A couple of years ago I wrote the following in response to similar questions. The piece was very popular at the time so it felt appropriate to share it with you again.

As always you are the expert on you, I invite you to play with what’s written here and if you want modify any of it to see how it makes a difference for you.

I was co-delivering a training a few weeks ago and the theme that appeared throughout the day was that you only had to live through something once. 

It reminded me of a Zen story about two travelling monks, one was younger and less experienced who looked up to the older brother. On their travels they came across a river where they met a young woman. Wary of the current, she asked if they could carry her across. The younger monk hesitated, as their order strictly forbid relations with females. The older monk quickly picked her up onto his shoulders, transported her across the water, and put her down on the other bank. She thanked him and departed. 

As the monks continued on their way, the younger one was brooding and preoccupied. After several days and unable to hold his silence any longer, he spoke out. “Brother, our spiritual training teaches us to avoid any contact with women, but you picked that one up on your shoulders and carried her!” 

The older monk looked surprised and then laughed, “Brother,” the second monk replied, “I set her down on the other side, while you are still carrying her.”

So how can you put down something you’ve been carrying around? Unless someone is in the room with you right now the actual event which made you feel unconfident has been and gone so it’s what we’re doing in our head that often keeps people stuck in one place. This week’s tip looks at one way in which, if you wanted to, you can play with that and alter your feelings towards an event.

There is a range of options you can control now when watching digital television, just by using your remote control:

Brightness 
volume 
The camera you watch events on, 

If you want commentary (or not) on sporting events etc. 

This technique literally hands you the control panel to your own memory.

I invite you to play with some event in the past that you would like to feel different about. Be gentle, I wouldn’t suggest picking anything traumatic, remember this is the first time that you’ve potentially done this.

You may find this easier if you note down your answers to this using a pen and paper.

1. Imagine you are sat about to watch this event on screen. 

Notice if you are watching this on TV, a normal cinema screen, a special panoramic screening or something else entirely.

How close to the screen are you sat and at what angle?

2. As the event begins to play on screen notice how the director has chosen to display this event:

Is it colour or black and white?

Is it bright or dim?

Is it moving or still (or a series of still photo’s)?

Is what you’re watching flat or 3d?

How big is the image your watching?

3. Once you have noted that, begin to play with what you have noticed – You become the director of the event and you can decide how you watch it. Feel the difference each change makes to the experience.

For example if you were sat close to the screen before what happens if you move the screen right to the horizon?

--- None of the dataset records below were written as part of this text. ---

(** The bottleneck's queue holds no more than it may, what it lets in leaves in
    order, and every datagram offered is either let in or counted as overflow.
    What the link has sent is no more than its rate over the time passed, one
    part in 2^20 of the rate apart and of the burst for every turn and frame;
    and one turn takes no more than the burst. *)
Theorem bottleneck_relay_keeps_its_rate bytes_per_sec queue_bytes t0 evs r l :
  run (BottleneckRelay.code bytes_per_sec queue_bytes) evs (BottleneckRelay.spawn t0) = (r, l) ->
  is_u64 bytes_per_sec -> 0 <= queue_bytes -> clocked t0 evs -> small (heard l) ->
  let s := rl_state r in
  let accepted := to_server l ++ bn_going s ++ lq_frames (bn_link s) in
  let unit_ := 2 ^ emin binary64 in
  let burst := BottleneckRelay.burst bytes_per_sec in
  let (now, readings) := after counted (t0, 0) evs in
  total (lq_frames (bn_link s)) <= queue_bytes /\ accepted `sublist_of` heard l /\
  bn_offered s = len (heard l) mod 18446744073709551616 /\
  bn_overflowed s = (len (heard l) - len accepted) mod 18446744073709551616 /\
  2 ^ 20 * 1000000000 * (total (to_server l ++ bn_going s) * unit_)
    <= (2 ^ 20 + 1) * (of_Z binary64 bytes_per_sec * (now - t0))
       + 1000000000 * ((readings + len (to_server l ++ bn_going s)) * (burst + unit_)) /\
  (forall later, now <= later -> bn_going s = [] ->
     let going := bn_going (BottleneckRelay.timer bytes_per_sec later s).1 in
     2 ^ 20 * 1000000000 * (total going * unit_)
       <= 2 ^ 20 * 1000000000 * burst + 500000000 * (len going * (burst + unit_))).
Proof.
  intros E Hr Hqb Hc Hs. cbv zeta.
  pose proof (queue_holds bytes_per_sec queue_bytes t0 evs Hqb) as Hq. rewrite E in Hq.
  pose proof (rate_holds bytes_per_sec Hr queue_bytes t0 evs Hc) as Hb. rewrite E in Hb.
  destruct (after counted (t0, 0) evs) as [now readings]. destruct Hq as (Q1 & Q2 & Q3 & Q4 & Q5).
  destruct (Hb Hs) as (B1 & B2 & B3 & B4 & B5). cbn [fst snd] in *.
  pose proof (rate_units bytes_per_sec Hr).
  split; [by rewrite <- Q1|]. split; [exact Q3|]. split; [exact Q4|]. split; [exact Q5|]. split; [nia|].
  intros later Hl Hg. apply turn_burst; [done|done|done|lia|done].
Qed.

(** Four datagrams of 1500 bytes into a queue of 4096 at 10 Mbit/s, two turns a
    millisecond and a half later: the queue turns two away, and the credit
    covers one. *)
Definition burst_of_four : list Event :=
  flat_map (fun f => repeat (Front 0 (Some (SocketAddrV4 [127; 0; 0; 1] 9, f))) 3)
    (repeat (repeat 7 1500) 4) ++ [Timer 1500000; Timer 1500000].

Definition bottleneck_run : Relay BottleneckRelay * list Obs :=
  run (BottleneckRelay.code 1250000 4096) burst_of_four (BottleneckRelay.spawn 0).

Lemma bottleneck_relay_keeps_its_rate_witness :
  total (lq_frames (bn_link (rl_state bottleneck_run.1))) <= 4096 /\
  map len (to_server bottleneck_run.2) = [1500] /\
  map len (lq_frames (bn_link (rl_state bottleneck_run.1))) = [1500] /\
  bn_overflowed (rl_state bottleneck_run.1) = 2.
Proof.
  pose proof (bottleneck_relay_keeps_its_rate 1250000 4096 0 burst_of_four bottleneck_run.1 bottleneck_run.2
    (surjective_pairing _) ltac:(lia) ltac:(lia) ltac:(vm_compute; intuition congruence)
    ltac:(vm_compute; repeat constructor; congruence)) as H.
  cbv zeta in H. destruct (after counted (0, 0) burst_of_four) as [now readings].
  split; [exact (proj1 H)|]. clear H. by vm_compute.
Defined.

If you were watching something in colour before what happens if you use the control panel and drain the colour out so it’s black and white.

Bonus tip

4. As you notice which settings feel just right you may want to play with a combination of changes. You could also add a different soundtrack, or alter the speed or direction it’s being played at.

For example:

Option 1: A shrunken black and white image running backwards on the horizon with circus music in the background 

often feels very different to a 

Second option: A huge panoramic event with bright bold colours, a gospel choir and full orchestra playing as a soundtrack. 

Each representation can have its place, I invite you to play with what difference it makes for you. You can be the director of any movies or pictures playing in your own head.